Lets say you have a line of length 1.

Generate 2 points randomly ( uniform distribution) within the line.

Cut the line at these 2 points.
What is the probability that you can form a triangle with the 3 resulting line segments?

1/2

To make a triangle, you need one cut on one side of the halfway point, and one cut on the other side. There's a 1 in 2 chance of that happening.

It's not that simple.

What if each cut is .1 away from the ends? so you have two pieces of .1 and one of .8. No triangle there.

I'm thinking about this problem but I don't think I have the brain-energy tonight.

I believe the answer is 1/4. I will publish my findings shortly.

EDIT: my theory.

so, you're going to get three segments. let's call them x, y, and z.

because the original line had length 1, x+y+z=1.

To form a triangle, no one side can be longer than the other two sides combined. Hence, x+y>z, y+z>x, x+z>y.

Combing the equations x+y+z=1 and x+y>z, we find that x+y = 1-z > z; 1 > 2z; so z<.5. Similarly, y<.5 and x<.5 to form a triangle.

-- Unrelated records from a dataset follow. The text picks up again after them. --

Lemma fps_good a b : num_range a -> num_range b -> num_range (RationalRangeOps.Intersect a b).
Proof. intros [] []. split; simpl; by destruct (Double.ltb _ _). Qed.

Lemma fps_meet (a b s : RationalRange) :
  num_range a -> num_range b -> (fps_within (RationalRangeOps.Intersect a b) s <-> fps_within a s /\ fps_within b s).
Proof.
  intros [Ha1 Ha2] [Hb1 Hb2]. unfold fps_within, RationalRangeOps.Intersect. cbn [rmin rmax].
  destruct (Double.ltb (rmin b) (rmin a)) eqn:E1, (Double.ltb (rmax a) (rmax b)) eqn:E2;
    (split; [intros ([Hs1 Hs2] & H1 & H2)|intros (([Hs1 Hs2] & H1 & H2) & (_ & H3 & H4))]);
    rewrite ?ltb_rank, ?ltb_false in * by done; unfold rank_lt, num_range in *; split_and!; try done; lia.
Qed.

Definition fps_ne (r : RationalRange) : Prop := RationalRangeOps.Empty r = false.
Definition int_ne (r : IntRange) : Prop := IntRangeOps.Empty r = false.

(** A selection agrees with a constraint: it satisfies it, and is left open
    only when the constraint is. *)
Definition agrees {R S} (ok : R -> S -> Prop) (o : option R) (sel : option S) : Prop :=
  match sel with Some s => fits ok o s | None => o = None end.
Definition neO {R} (ne : R -> Prop) (o : option R) : Prop := match o with Some r => ne r | None => True end.

Section ranges.
Context {R : Type} (meet : R -> R -> R) (ok : R -> R -> Prop) (good ne : R -> Prop).
Hypothesis meet_good : forall a b, good a -> good b -> good (meet a b).
Hypothesis meet_ok : forall a b s, good a -> good b -> (ok (meet a b) s <-> ok a s /\ ok b s).
Hypothesis ok_refl : forall a, good a -> ok a a.
Hypothesis ok_ne : forall a s, good a -> ok a s -> ne s -> ne a.
Context {P : Type} (g : P -> option R).

Lemma meets_agrees l c :
  goodO good c -> Forall (fun p => goodO good (g p)) l ->
  agrees ok c (meets meet g l c) /\ Forall (fun p => agrees ok (g p) (meets meet g l c)) l.
Proof.
  intros Hc Hl. pose proof (meets_good meet good meet_good g l c Hc Hl) as Hg.
  destruct (meets meet g l c) as [m|] eqn:E.
  - apply (meets_fits meet ok good meet_good meet_ok g l c m Hc Hl). rewrite E. simpl. by apply ok_refl.
  - by apply meets_None in E.
Qed.

Lemma meets_complete l c sel :
  goodO good c -> Forall (fun p => goodO good (g p)) l ->
  agrees ok c sel -> Forall (fun p => agrees ok (g p) sel) l -> neO ne sel -> neO ne (meets meet g l c).
Proof.
  intros Hc Hl H1 H2 Hne. pose proof (meets_good meet good meet_good g l c Hc Hl) as Hg.
  destruct sel as [s|]; simpl in *.
  - assert (Hf : fits ok (meets meet g l c) s) by by apply (meets_fits meet ok good meet_good meet_ok).
    destruct (meets meet g l c) as [m|]; [|done]. simpl in *. by eapply ok_ne.
  - by rewrite (proj2 (meets_None meet g l c) (conj H1 H2)).
Qed.

End ranges.

Definition int_agrees := @agrees IntRange IntRange within.
Definition fps_agrees := @agrees RationalRange RationalRange fps_within.
Definition set_agrees {A} := @agrees (list A) A (fun s x => x ∈ s).

Lemma all_good {P R} (g : P -> option R) l : Forall (fun p => goodO (fun _ => True) (g p)) l.
Proof. apply Forall_forall. intros p _. by destruct (g p). Qed.

Lemma int_meets_agrees {P} (g : P -> option IntRange) l c :
  let m := meets IntRangeOps.Intersect g l c in int_agrees c m /\ Forall (fun p => int_agrees (g p) m) l.
Proof.
  apply (meets_agrees _ within (fun _ => True)); [done|apply within_meet| |by destruct c|apply all_good].
  intros a _. unfold within. lia.
Qed.
Lemma int_meets_complete {P} (g : P -> option IntRange) l c sel :
  int_agrees c sel -> Forall (fun p => int_agrees (g p) sel) l -> neO int_ne sel ->
  range_empty (meets IntRangeOps.Intersect g l c) = false.
Proof.
  intros H1 H2 H3.
  pose proof (meets_complete IntRangeOps.Intersect within (fun _ => True) int_ne ltac:(done) within_meet) as H.
  specialize (H ltac:(unfold within, int_ne, IntRangeOps.Empty; intros; lia) P g l c sel).
  specialize (H ltac:(by destruct c) (all_good g l) H1 H2 H3). by destruct (meets _ _ _ _).
Qed.

Lemma fps_refl a : num_range a -> fps_within a a.
Proof. intros [H1 H2]. split; [done|]. rewrite !ltb_false by done. unfold rank_lt. lia. Qed.
Lemma fps_within_ne a s : num_range a -> fps_within a s -> fps_ne s -> fps_ne a.
Proof.
  intros [H1 H2] ([H3 H4] & H5 & H6). unfold fps_ne, RationalRangeOps.Empty.
  rewrite ltb_false in H5, H6 by done. rewrite !ltb_false by done. unfold rank_lt in *. lia.
Qed.

Lemma common_agrees {A} `{EqDecision A} {P} (g : P -> option (list A)) l c s x :
  common g l c = Some s -> x ∈ s -> set_agrees c (Some x) /\ Forall (fun p => set_agrees (g p) (Some x)) l.
Proof. intros E Hx. apply (common_fits g l c x). by rewrite E. Qed.

Lemma common_open {A} `{EqDecision A} {P} (g : P -> option (list A)) l c :
  common g l c = None -> set_agrees c (None : option A) /\ Forall (fun p => set_agrees (g p) (None : option A)) l.
Proof. apply common_None. Qed.

Lemma common_complete {A} `{EqDecision A} {P} (g : P -> option (list A)) l c sel :
  set_agrees c sel -> Forall (fun p => set_agrees (g p) sel) l -> is_empty (common g l c) = false.
Proof.
  intros H1 H2. destruct sel as [x|]; simpl in *.
  - assert (Hf : fits (fun s x => x ∈ s) (common g l c) x) by by apply common_fits.
    destruct (common g l c) as [[|y s]|]; simpl in *; try done. by apply not_elem_of_nil in Hf.
  - by rewrite (proj2 (common_None g l c) (conj H1 H2)).
Qed.

(** ** What the ports agree on *)

Record video_fits (v : SelectedVideoFormat) (c : VideoConstraints) : Prop := {
  vf_pixel_format : set_agrees (vc_pixel_formats c) (Some (sv_pixel_format v));
  vf_width : int_agrees (vc_width c) (sv_width v);
  vf_height : int_agrees (vc_height c) (sv_height v);
  vf_fps : fps_agrees (vc_fps c) (sv_fps v);
  vf_color_space : set_agrees (vc_color_spaces c) (sv_color_space v);
  vf_color_range : set_agrees (vc_color_ranges c) (sv_color_range v);
  vf_hdr_mode : set_agrees (vc_hdr_modes c) (sv_hdr_mode v);
}.
Record audio_fits (a : SelectedAudioFormat) (c : AudioConstraints) : Prop := {
  af_sample_format : set_agrees (ac_sample_formats c) (Some (sa_sample_format a));
  af_sample_rate : int_agrees (ac_sample_rate c) (sa_sample_rate a);
  af_channel_layout : set_agrees (ac_channel_layouts c) (sa_channel_layout a);
}.

(** A dimension of a shape; a negative maximum leaves it unbounded. *)
Definition dim_within (r s : IntRange) : Prop := rmin r <= rmin s /\ (rmax r < 0 \/ 0 <= rmax s <= rmax r).
Definition dim_ne (r : IntRange) : Prop := rmax r < 0 \/ rmin r <= rmax r.
Definition shape_fits (sel c : list IntRange) : Prop := c = [] \/ Forall2 dim_within c sel.
Record tensor_fits (t : SelectedTensorFormat) (c : TensorConstraints) : Prop := {
  tf_dtype : set_agrees (tc_dtypes c) (Some (st_dtype t));
  tf_layout : set_agrees (tc_layouts c) (st_layout t);
  tf_shape : shape_fits (st_shape t) (tc_shape c);
}.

What are the chances of randomly picking x, y, and z, so that all three are less than .5?

The set of all x, y, and z that add up to 1 form a plane. We will only consider the section of that plane in which x, y, and z are positive. This section of the plane is shaped like an equilateral triangle.

By connecting the midpoints of that equilateral triangle, a second triangle can be formed. Within this triangle, and only within this triangle, are the conditions x+y+z=1, x<.5, y<.5, and z<.5 met.

The larger triangle is the set of ways the line could be cut twice. The smaller one is the set of ways that could form a triangle.

The ratio of the smaller triangle to the larger one is 1:4. Hence, given two random cuts of the line, the chance of being able to form a triangle is 1/4.

If there is interest I'll make some illustrations to make things a bit clearer. I'm sure you can solve this without thinking so geometrically, but I find this way easier to understand.

Well done, Jeebus! Now that you mention it, I feel silly for having made such a simple omission.

I didn't look at the triangles in your solution, but the rest looks good and I have no reason to believe the triangles aren't the way you have them set up.

Jeebus got it.

praise jeebus